» **WHAT TO PRODUCE**
What you return must match the records character for character.

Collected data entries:
........

Lemma ChantSearchMSView_q_obj_filter_Ok (GET : QueryDict) (db : DB) :
  numeric_ids GET ->
  exists q, ChantSearchMSView_q_obj_filter GET = Ok q /\ resolves db q.
Proof.
  intros (Hservice & Hgenre). unfold ChantSearchMSView_q_obj_filter.
  assert (R0 : resolves db (Q_and_if Q_all (param GET "service") service__id)).
  { apply resolves_Q_and_if; [resolves_leaf|].
    intros v Hv. apply resolves_service__id, Hservice, Hv. }
  assert (Hmel : forall q3, resolves db q3 ->
            resolves db
              match param GET "melodies" with
              | Some melodies =>
                  let q_obj_filter :=
                    if String.eqb melodies "true"
                    then Q_and q3 (volpiano__isnull false) else q3 in
                  if String.eqb melodies "false"
                  then Q_and q_obj_filter (volpiano__isnull true)
                  else q_obj_filter
              | None => q3
              end).
  { intros q3 R. destruct (param GET "melodies") as [m|]; [|exact R].
    cbv zeta.
    destruct (String.eqb m "true"), (String.eqb m "false");
      repeat (apply resolves_Q_and; [|resolves_leaf]); exact R. }
  destruct (param GET "genre") as [g|] eqn:Eg.
  - destruct (Hgenre g eq_refl) as (n & Hn). rewrite Hn. simpl.
    eexists. split; [reflexivity|].
    apply resolves_Q_and_if; [|resolves_leaf]. apply Hmel.
    repeat (apply resolves_Q_and_if; [|resolves_leaf]).
    apply resolves_Q_and; [exact R0 | resolves_leaf].
  - simpl. eexists. split; [reflexivity|].
    apply resolves_Q_and_if; [|resolves_leaf]. apply Hmel.
    repeat (apply resolves_Q_and_if; [|resolves_leaf]). exact R0.
Qed.

(* ------------------------------------------------------------------ *)
(** ** Ordering *)

Lemma compare_value_antisym (a b : value) :
  compare_value b a = CompOpp (compare_value a b).
Proof.
  destruct a, b; simpl; try reflexivity.
  - apply Z.compare_antisym.
  - apply String.compare_antisym.
Qed.

Lemma compare_key_antisym (k : order_key) (a b : Chant.t) :
  compare_key k b a = CompOpp (compare_key k a b).
Proof.
  destruct k as [[|] col]; simpl; apply compare_value_antisym.
Qed.

Lemma compare_keys_antisym (ks : list order_key) (a b : Chant.t) :
  compare_keys ks b a = CompOpp (compare_keys ks a b).
Proof.
  induction ks as [|k ks IH]; simpl; [reflexivity|].
  rewrite (compare_key_antisym k a b).
  destruct (compare_key k a b); simpl; [exact IH | reflexivity | reflexivity].
Qed.

Lemma leb_keys_total (ks : list order_key) (a b : Chant.t) :
  leb_keys ks a b = false -> leb_keys ks b a = true.
Proof.
  unfold leb_keys. rewrite (compare_keys_antisym ks a b).
  destruct (compare_keys ks a b); simpl; congruence.
Qed.

Lemma leb_keys_ordered_before (desc : bool) (col : Chant.t -> value)
  (a b : Chant.t) :
  leb_keys [(desc, col); (false, id_column)] a b = true <->
  ordered_before desc col a b.
Proof.
  unfold leb_keys, ordered_before, id_column. simpl.
  destruct (if desc then compare_value (col b) (col a)
            else compare_value (col a) (col b)) eqn:E.
  - destruct (Chant.id a ?= Chant.id b) eqn:C.
    + apply Z.compare_eq in C. split; [|reflexivity].
      intros _. right. split; [reflexivity | lia].
    + rewrite Z.compare_lt_iff in C. split; [|reflexivity].
      intros _. right. split; [reflexivity | lia].
    + rewrite Z.compare_gt_iff in C. split; [discriminate|].
      intros [H|(_ & H)]; [discriminate | lia].
  - split; [intros _; left; reflexivity | reflexivity].
  - split; [discriminate|]. intros [H|(H & _)]; discriminate.
Qed.

Lemma assoc_In {A : Type} (k : string) (l : list (string * A)) (a : A) :
  assoc k l = Some a -> In (k, a) l.
Proof.
  induction l as [|[k' a'] l IH]; simpl; [discriminate|].
  destruct (String.eqb_spec k k') as [->|_].
  - intros [= ->]. left. reflexivity.
  - intros H. right. apply IH, H.
Qed.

........

» **ANSWER FOR THE TASK**
Lemma ChantSearchMSView_q_obj_filter_Ok (GET : QueryDict) (db : DB) :
  numeric_ids GET ->
  exists q, ChantSearchMSView_q_obj_filter GET = Ok q /\ resolves db q.
Proof.
  intros (Hservice & Hgenre). unfold ChantSearchMSView_q_obj_filter.
  assert (R0 : resolves db (Q_and_if Q_all (param GET "service") service__id)).
  { apply resolves_Q_and_if; [resolves_leaf|].
    intros v Hv. apply resolves_service__id, Hservice, Hv. }
  assert (Hmel : forall q3, resolves db q3 ->
            resolves db
              match param GET "melodies" with
              | Some melodies =>
                  let q_obj_filter :=
                    if String.eqb melodies "true"
                    then Q_and q3 (volpiano__isnull false) else q3 in
                  if String.eqb melodies "false"
                  then Q_and q_obj_filter (volpiano__isnull true)
                  else q_obj_filter
              | None => q3
              end).
  { intros q3 R. destruct (param GET "melodies") as [m|]; [|exact R].
    cbv zeta.
    destruct (String.eqb m "true"), (String.eqb m "false");
      repeat (apply resolves_Q_and; [|resolves_leaf]); exact R. }
  destruct (param GET "genre") as [g|] eqn:Eg.
  - destruct (Hgenre g eq_refl) as (n & Hn). rewrite Hn. simpl.
    eexists. split; [reflexivity|].
    apply resolves_Q_and_if; [|resolves_leaf]. apply Hmel.
    repeat (apply resolves_Q_and_if; [|resolves_leaf]).
    apply resolves_Q_and; [exact R0 | resolves_leaf].
  - simpl. eexists. split; [reflexivity|].
    apply resolves_Q_and_if; [|resolves_leaf]. apply Hmel.
    repeat (apply resolves_Q_and_if; [|resolves_leaf]). exact R0.
Qed.

(* ------------------------------------------------------------------ *)
(** ** Ordering *)

Lemma compare_value_antisym (a b : value) :
  compare_value b a = CompOpp (compare_value a b).
Proof.
  destruct a, b; simpl; try reflexivity.
  - apply Z.compare_antisym.
  - apply String.compare_antisym.
Qed.

Lemma compare_key_antisym (k : order_key) (a b : Chant.t) :
  compare_key k b a = CompOpp (compare_key k a b).
Proof.
  destruct k as [[|] col]; simpl; apply compare_value_antisym.
Qed.

Lemma compare_keys_antisym (ks : list order_key) (a b : Chant.t) :
  compare_keys ks b a = CompOpp (compare_keys ks a b).
Proof.
  induction ks as [|k ks IH]; simpl; [reflexivity|].
  rewrite (compare_key_antisym k a b).
  destruct (compare_key k a b); simpl; [exact IH | reflexivity | reflexivity].
Qed.

Lemma leb_keys_total (ks : list order_key) (a b : Chant.t) :
  leb_keys ks a b = false -> leb_keys ks b a = true.
Proof.
  unfold leb_keys. rewrite (compare_keys_antisym ks a b).
  destruct (compare_keys ks a b); simpl; congruence.
Qed.

Lemma leb_keys_ordered_before (desc : bool) (col : Chant.t -> value)
  (a b : Chant.t) :
  leb_keys [(desc, col); (false, id_column)] a b = true <->
  ordered_before desc col a b.
Proof.
  unfold leb_keys, ordered_before, id_column. simpl.
  destruct (if desc then compare_value (col b) (col a)
            else compare_value (col a) (col b)) eqn:E.
  - destruct (Chant.id a ?= Chant.id b) eqn:C.
    + apply Z.compare_eq in C. split; [|reflexivity].
      intros _. right. split; [reflexivity | lia].
    + rewrite Z.compare_lt_iff in C. split; [|reflexivity].
      intros _. right. split; [reflexivity | lia].
    + rewrite Z.compare_gt_iff in C. split; [discriminate|].
      intros [H|(_ & H)]; [discriminate | lia].
  - split; [intros _; left; reflexivity | reflexivity].
  - split; [discriminate|]. intros [H|(H & _)]; discriminate.
Qed.

Lemma assoc_In {A : Type} (k : string) (l : list (string * A)) (a : A) :
  assoc k l = Some a -> In (k, a) l.
Proof.
  induction l as [|[k' a'] l IH]; simpl; [discriminate|].
  destruct (String.eqb_spec k k') as [->|_].
  - intros [= ->]. left. reflexivity.
  - intros H. right. apply IH, H.
Qed.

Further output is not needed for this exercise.